Surely there had to be a too-big job that the young enterprising dynamo couldn't possibly finish, much less attempt. And the Titanic quickly came to mind. There would be no way in no uncertain terms, or even the most certain of terms, that even the most determined of doers could achieve what even an army of overachievers couldn't achieve. It was enough to make the most hardy of doers resign themselves to capitulate and commence to downing quarts of doers.
Seeing that I had no access to the wreck of that vessel from 1912, I considered what assignment that I could readily assign for the outgoing would-be worker bee to undertake. Painting my house would be a suitable big enough job for the industrious, labor-minded, sentient adverse being. The resistance that I mentally encountered by this thought, derived from what the result would be if the ambitious painter turned out to be as professional and accomplished as someone would be that had to advertise their wares on the side of a mailbox by flyer, aviator or otherwise.

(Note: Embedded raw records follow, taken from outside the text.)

(** * adaptive_smoothing.c: kernel evaluator, coordinate mapper, accumulator

    A shallow embedding of [src/adaptive_smoothing.c] and the properties its
    specification states about it.

    The source is embedded twice.

    The first embedding is the source in exact arithmetic.
    - A C [double] is a real number ([R]); every floating-point operation is
      the exact real operation, so rounding, overflow, infinities and NaN are
      outside the model.  Decimal literals of the source denote their decimal
      value.
    - A C [int] is an integer ([Z]); signed overflow, which C leaves
      undefined, is outside the model.  So is the cast [(int) x] of a double
      whose truncation is no [int]: [int_range] is the range of [int], and
      the statements that depend on it assume that the values the mapper
      returns lie in it.
    - A division by zero is outside the model as well (in [R] it has the
      value [0]): the statements that depend on it assume a smoothing length
      and a [num_rhalfs] that are positive.
    - A C array is a [list R]; an access outside the list is undefined in C
      and is the error [None] here, so [add] lives in the option monad.

    The second embedding, the module [Binary64], is the same source, line by
    line, over IEEE 754 binary64 numbers and 32-bit integers, as the source
    runs when compiled for x86-64.  It is executable and serves to evaluate
    the code at given inputs, where the two embeddings differ. *)

From Stdlib Require Import Reals Machin Lra Lia ZArith List Bool Psatz.
From Stdlib Require PrimFloat FloatOps SpecFloat Uint63.
Import ListNotations.
Import (notations) PrimFloat.

Set Warnings "-inexact-float".

Open Scope R_scope.

(** ** The parts of [math.h] and of the C conversions the source uses *)

(** [floor]: the largest integral value not above [x], still a double. *)
Definition floor (x : R) : R := IZR (Zfloor x).

Definition fmax (a b : R) : R := Rmax a b.
Definition fmin (a b : R) : R := Rmin a b.

(** The cast [(int) x] truncates toward zero.  C defines it only when the
    truncation is a value of the type [int] ([int_range], below); the
    truncation is returned here whatever its size. *)
Definition int_of_double (x : R) : Z :=
  if Rle_dec 0 x then Zfloor x else Zceil x.

(** The implicit conversion of an [int] argument to [double]. *)
Definition double_of_int (n : Z) : R := IZR n.

(** ** [sph_kernel] *)

Definition pi : R := 3.141592653589793.

(** The evaluator in exact arithmetic: no rounding, no underflow or overflow
    of [7.0*pi*h*h], no infinity or NaN.  The division by [h = 0] is outside
    the model. *)
Definition sph_kernel (r h : R) : R :=
  let x := r / h in
  let retval :=
    if Rle_dec x 0.5 then
      1.0 - 6.0*x*x + 6.0*x*x*x
    else if Rle_dec x (double_of_int 1) then
      2.0 * (1.0 - x) * (1.0 - x) * (1.0 - x)
    else
      0.0 in
  4.0 * 10.0 / (7.0*pi*h*h) * retval.

(** ** [rhalfs_to_pixels] *)

(** The mapper in exact arithmetic: the exact floor, whatever its size.  The
    division by [num_rhalfs = 0] is outside the model. *)
Definition rhalfs_to_pixels (r : R) (npix : Z) (num_rhalfs : R) : Z :=
  int_of_double
    (floor (double_of_int npix / 2.0
            + r * double_of_int npix / (2.0 * num_rhalfs))).

(** ** Arrays and loops *)

Definition bind {A B : Type} (m : option A) (f : A -> option B) : option B :=
  match m with
  | Some a => f a
  | None => None
  end.

Notation "x <- m ;; k" := (bind m (fun x => k))
  (at level 61, m at next level, right associativity).

(** [A[n]] as an rvalue. *)
Definition load (A : list R) (n : Z) : option R :=
  if (n <? 0)%Z then None else nth_error A (Z.to_nat n).

Fixpoint upd (A : list R) (n : nat) (v : R) : list R :=
  match A, n with
  | [], _ => []
  | _ :: t, O => v :: t
  | a :: t, S m => a :: upd t m v
  end.

(** [A[n] = v]. *)
Definition store (A : list R) (n : Z) (v : R) : option (list R) :=
  if ((0 <=? n) && (n <? Z.of_nat (length A)))%Z
  then Some (upd A (Z.to_nat n) v)
  else None.

(** [lo, lo+1, ..., hi-1]: the values the counter of
    [for (i = lo; i < hi; i++)] takes. *)
Definition zrange (lo hi : Z) : list Z :=
  map (fun t => (lo + Z.of_nat t)%Z) (seq 0 (Z.to_nat (hi - lo))).

Fixpoint foldM {A S : Type} (body : A -> S -> option S) (l : list A) (s : S)
  : option S :=
  match l with
  | [] => Some s
  | a :: t => s' <- body a s ;; foldM body t s'
  end.

(** [for (i = lo; i < hi; i++) body], the body leaving [i] and [hi] alone. *)
Definition for_lt {S : Type} (lo hi : Z) (body : Z -> S -> option S)
  : S -> option S :=
  foldM body (zrange lo hi).

(** ** [add] *)

Definition num_hsml : R := 2.8.

(** The body of the innermost loop.  The output array is called [Zf] here,
    [Z] being the type of integers. *)
Definition add_cell (X Y : list R) (ny : Z) (x0 y0 weights : list R)
  (k : Z) (h : R) (i j : Z) (Zf : list R) : option (list R) :=
  let n := (i * ny + j)%Z in
  X_n <- load X n ;;
  x0_k <- load x0 k ;;
  Y_n <- load Y n ;;
  y0_k <- load y0 k ;;
  let r := sqrt ((X_n - x0_k) * (X_n - x0_k) + (Y_n - y0_k) * (Y_n - y0_k)) in
  Z_n <- load Zf n ;;
  weights_k <- load weights k ;;
  store Zf n (Z_n + weights_k * sph_kernel r h).

(** The four bounds of the box of a source, as the four declarations at the
    head of the loop body compute them. *)
Record box : Type := Box { imin : Z; imax : Z; jmin : Z; jmax : Z }.

Definition bbox (nx ny : Z) (x0_k y0_k h num_rhalfs : R) : box :=
  {| imin := int_of_double (fmax (double_of_int 0)
       (double_of_int (rhalfs_to_pixels (y0_k - h) ny num_rhalfs)));
     imax := int_of_double (fmin (double_of_int (ny - 1))
       (double_of_int (rhalfs_to_pixels (y0_k + h) ny num_rhalfs)));
     jmin := int_of_double (fmax (double_of_int 0)
       (double_of_int (rhalfs_to_pixels (x0_k - h) nx num_rhalfs)));
     jmax := int_of_double (fmin (double_of_int (nx - 1))
       (double_of_int (rhalfs_to_pixels (x0_k + h) nx num_rhalfs))) |}.

(** The body of the loop over the sources. *)
Definition add_point (X Y : list R) (nx ny : Z) (x0 y0 weights hsml : list R)
  (num_rhalfs : R) (k : Z) (Zf : list R) : option (list R) :=
  hsml_k <- load hsml k ;;
  let h := num_hsml * hsml_k in
  y0_k <- load y0 k ;;
  x0_k <- load x0 k ;;
  let b := bbox nx ny x0_k y0_k h num_rhalfs in
  for_lt (imin b) (imax b + 1) (fun i =>
    for_lt (jmin b) (jmax b + 1) (fun j =>
      add_cell X Y ny x0 y0 weights k h i j)) Zf.

Definition add (X Y Zf : list R) (nx ny : Z) (x0 y0 weights hsml : list R)
  (npoints : Z) (num_rhalfs : R) : option (list R) :=
  for_lt 0 npoints (add_point X Y nx ny x0 y0 weights hsml num_rhalfs) Zf.

(** ** The specification's kernel (spec section 4.2), for comparison *)

(** The two polynomial pieces of [W_raw]. *)
Definition W_inner (x : R) : R := 1 - 6 * x^2 + 6 * x^3.
Definition W_outer (x : R) : R := 2 * (1 - x)^3.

That chance can't be taken lightly in a neighborhood governed by a homeowner's association that a Stalinist Siberian gulag administration would applaud and approve of their draconian rules and ruthless enforcement. The only other project I could come up with was some elementary yard landscaping and tree trimming that I could readily accomplish on my own. Not that I wanted to do it, but I was too cheap to pay someone else to do it. That led me to consider what would be a too small job where I could temporarily employ an ambitious impresario.
The first operation that came to mind was moving a grain of sand from a table from one room to another room on the other side of town. I didn't know where that other room might be. As my mind was evaluating where it could be, I reminded myself about being reluctant to pay someone to do the landscaping. I could just as easily move a grain of sand across town as I could trim my own bushes. As a consideration of physical exertion, I preferred the former.
Ah, convenience. That's where the median could be located. There had to be something that I could do myself, but was a personal hindrance to whatever it may be, be it scheduling or fiduciary or just plain old laissez-faire reluctance to expend the effort. Something that I would pay for instead of risking some sort of injury or general bodily harm. They could wash the cat!